Por Ariel Zúñiga.
El arte siempre fue la producción más sublime de las élites, realizaciones de cortesanos dirigida a satisfacer las ansias espirituales de los aristócratas, los apetitos de distinción con sus pares, la ostentación con competidores foráneos y la intimidación simbólica hacia los súbditos.
Sin embargo al convertirse las masas en sujetos sociales activos culturalmente hablando es decir, capaces de influir simbólicamente en las élites, el arte se democratiza al abandonar las cortes y poder ser financiada no sólo por el príncipe sino que también por los centavos de las entradas al cinematógrafo. Los patrones estéticos dejen de estar radicados en las ansiedades de las élites y comienzan a buscar la adherencia de la mayor cantidad de consumidores culturales posibles transformándose simplemente en moda.
La existencia de un mercado global, diverso en su sentido mercantil, permite que coexistan distintas modas sin dejar de serlo; muchos aspiran a lo “alternativo”, a lo “vanguardista” pero cada uno de esos rótulos se corresponden con un target comercial específico. Múltiples combinaciones de formas posibles en busca de la adherencia masiva con el objeto de obtener el dinero, la fama o ambas al mismo tiempo.

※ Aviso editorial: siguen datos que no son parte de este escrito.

Lemma state_step db u x rest p s :
  u <> "" -> db !! MultipartUploadKey b u = Some (V_Upload x) -> states_done db (MultipartUploadKey b u :: rest) p s ->
  exists p' s', repair_upload_state b true (MultipartUploadKey b u) p s = (Ok p', s') /\ states_done db rest p' s' /\
                pr_scannedKeys p' = pr_scannedKeys p + 1.
Proof.
  intros Hu Hx [H1 H2 H3 H4 H5 H6 H7]. pose proof (same_state _ _ u H2) as Hnow. rewrite Hx in Hnow.
  destruct (repair_state_fix b s H1 u x p Hnow Hu) as (p' & -> & [Hs Hhd] & Hc). eexists _, _. split; [reflexivity|].
  cbn [fst snd] in Hs. split; [|done]. pose proof (upload_index_at_put (kv_db s) (mu_Key x) u) as Hat. rewrite Hnow in Hat. split; cbn [kv_db].
  - by apply upload_entry_repairable.
  - apply same_but_put; [done | by exists (mu_Key x), u].
  - intros u' x' Hx'. destruct (decide (u' = u)) as [->|Hne]; [right; rewrite Hx in Hx'; by simplify_eq|].
    destruct (H3 u' x' Hx') as [Hin|Hix]; [|right; apply upload_index_at_put_other; [congruence | done]].
    apply elem_of_cons in Hin as [Heq|]; [|by left]. exfalso. revert Heq. other_family.
  - intros k' u' Hin. destruct (decide ((k', u') = (mu_Key x, u))) as [[= -> ->]|Hne]; [done|]. apply upload_index_at_put_other; [done|]. apply H4.
    destruct (Hhd _ Hin) as [Heq|]; [|done]. exfalso. revert Heq. other_family.
  - intros k' u' Hl. destruct (decide ((k', u') = (mu_Key x, u))) as [[= -> ->]|Hne].
    + right. unfold upload_index_at in Hat. rewrite (put_off _ _ _ (MultipartUploadKey b u)), Hnow in Hat by other_family. rewrite Hx, <- Hat. intros Hn. destruct Hl as [v Hl]. assert (Some v = None) by (rewrite <- Hl; exact Hn). done.
    + apply H5. change (is_Some (put (MultipartUploadByKeyKey b (mu_Key x) u) (upload_entry (Some (V_Upload x)) (mu_Key x) u) (kv_db s) !! MultipartUploadByKeyKey b k' u')) in Hl.
      rewrite put_off in Hl; [done|]. other_family.
  - intros key Hin. apply H6. by right.
  - rewrite Hs. cbn [fst snd]. lia.
Qed.

(** A key of another family under the prefix of the uploads is passed over. *)
Lemma other_step db key rest p s :
  HasSuffix key "/state" = false -> states_done db (key :: rest) p s ->
  repair_upload_state b true key p s = (Ok (seen_key p), s) /\ states_done db rest (seen_key p) s.
Proof.
  intros Hsuf [H1 H2 H3 H4 H5 H6 H7]. unfold repair_upload_state. rewrite Hsuf. split; [done|]. split; try done.
  - intros u x Hx. destruct (H3 u x Hx) as [Hin|]; [|by right]. left. apply elem_of_cons in Hin as [<-|]; [|done].
    by rewrite state_key in Hsuf.
  - intros k Hin. apply H6. by right.
Qed.

Lemma index_not_state k u : HasPrefix (MultipartUploadByKeyKey b k u) (multipartUploadStatePrefix b) = true -> False.
Proof.
  intros Hpre. assert (forall e, under (multipartUploadStatePrefix b) e -> e <> MultipartUploadByKeyOf b k u) as Hne;
    [|by apply (Hne (MultipartUploadByKeyOf b k u))]. clear Hpre.
  intros e. unfold multipartUploadStatePrefix. prefix_segments [""; "namros"; "v1"; "buckets"; escape b; "multipart"]; done.
Qed.

Lemma pass_states limit p s :
  repairable (kv_db s) -> kv_db s !! MultipartUploadKey b "" = None -> pr_handled p = ∅ -> (scans p).2 = 0 ->
  Z.of_nat (length (range_keys (kv_db s) (multipartUploadStatePrefix b))) <= limit ->
  exists p' s', repairMultipartUploadIndexesFromState b limit true p s = (Ok p', s') /\ states_done (kv_db s) [] p' s'.
Proof.
  intros Hdb Hempty Hhd Hz Hlim. unfold repairMultipartUploadIndexesFromState.
  apply (repair_scan_inv _ _ _ _ (range_keys (kv_db s) (multipartUploadStatePrefix b)) (states_done (kv_db s))); [done | apply range_keys_sorted
    | apply range_keys_prefix | | | done | | exact Hlim].
  - intros l q t Hl. assert (forall key, HasPrefix key (multipartUploadStatePrefix b) = true -> kv_db t !! key = kv_db s !! key) as Hsame.
    { intros key Hpre. apply (sd_same _ _ _ _ Hl). intros (k & u & ->). by apply (index_not_state k u). }
    split.
    + intros key [Hp Hin]%elem_of_range_keys. apply elem_of_range_keys. by rewrite <- Hsame.
    + intros key [Hp Hin]%(sd_rest _ _ _ _ Hl)%elem_of_range_keys. by rewrite Hsame.
  - intros key rest q t Hl. assert (key ∈ range_keys (kv_db s) (multipartUploadStatePrefix b)) as Hin by (apply (sd_rest _ _ _ _ Hl); by left).
    destruct (HasSuffix key "/state") eqn:Hsuf.
    + destruct (range_states _ key Hdb Hin Hsuf) as [u ->]. apply elem_of_range_keys in Hin as [_ [v Hv]].
      destruct (upload_record b s Hdb u v Hv) as (x & -> & _).
      destruct (state_step (kv_db s) u x rest q t) as (q' & t' & Hstep & Hdone & Hscan); [by intros ->; rewrite Hempty in Hv | done | done|].
      exists q', t'. split_and!; [done | done | lia].
    + destruct (other_step (kv_db s) key rest q t Hsuf Hl) as [Hstep Hdone]. exists (seen_key q), t. split_and!; [done | done | simpl; lia].
  - split; [done | done | | | by left | done | done].
    + intros u x Hx. left. apply state_in_range. by rewrite Hx.
    + intros k u. change (pr_handled _) with (pr_handled p). by rewrite Hhd.
Qed.

(** While the fourth pass runs: what is not right is still to come, and no active
    upload misses its record. *)
Record index_done (db : kvdb) (l : list string) (p : progress) (s : KvRepository) : Prop := {
  id_repairable : repairable (kv_db s);
  id_same : same_but (upload_key b) db (kv_db s);
  id_exact : forall k u, MultipartUploadByKeyKey b k u ∈ l \/ upload_index_at (kv_db s) b k u;
  id_handled : forall k u, MultipartUploadByKeyKey b k u ∈ pr_handled p -> upload_index_at (kv_db s) b k u;
  id_active : forall k u, upload_entry (db !! MultipartUploadKey b u) k u <> None -> upload_index_at (kv_db s) b k u;
  id_indexed : forall k u, is_Some (kv_db s !! MultipartUploadByKeyKey b k u) -> is_Some (db !! MultipartUploadByKeyKey b k u);
  id_rest : forall key, key ∈ l -> key ∈ range_keys db (multipartUploadListPrefix b "") /\ kv_db s !! key = db !! key;
  id_NoDup : NoDup l
}.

Ninguna diferencia entre múltiples manifestaciones diversas en lo esencial, objetos del subconjunto de la moda.
La búsqueda del arte en la técnica o en el aplauso de los auditorios, y de la técnica como una fórmula capaz de conseguir que un mamarracho sea aplaudido han conspirado en que se transforme en un producto sublime de la humanidad destinado a la comunicación profunda, intercultural, intergeneracional, universal.
Algo surgido por defecto, para satisfacer la vanidad de las élites, se alimentó del juego infantil de nuestro pasado pre civilizado, de la producción inocente, sin afanes, espontáneo.
Si el arte no lo subordinamos a una ética, a una concepción de mundo y hombre, nada nos puede permitir discernir lo irrepetible de la excrecencia, lo indispensable de lo banal, salvo el arbitrio resentido del crítico, aquel que nunca ha sido artista y se conforma con vituperar desde la galería.
Más que nunca el mundo requiere de nuestra rebeldía, de nuestra irreverente actitud de desdeñar el aplauso, la crítica y la técnica. Como un modo de expresar nuestra voluntad de transformación, de inclusión y de igualdad.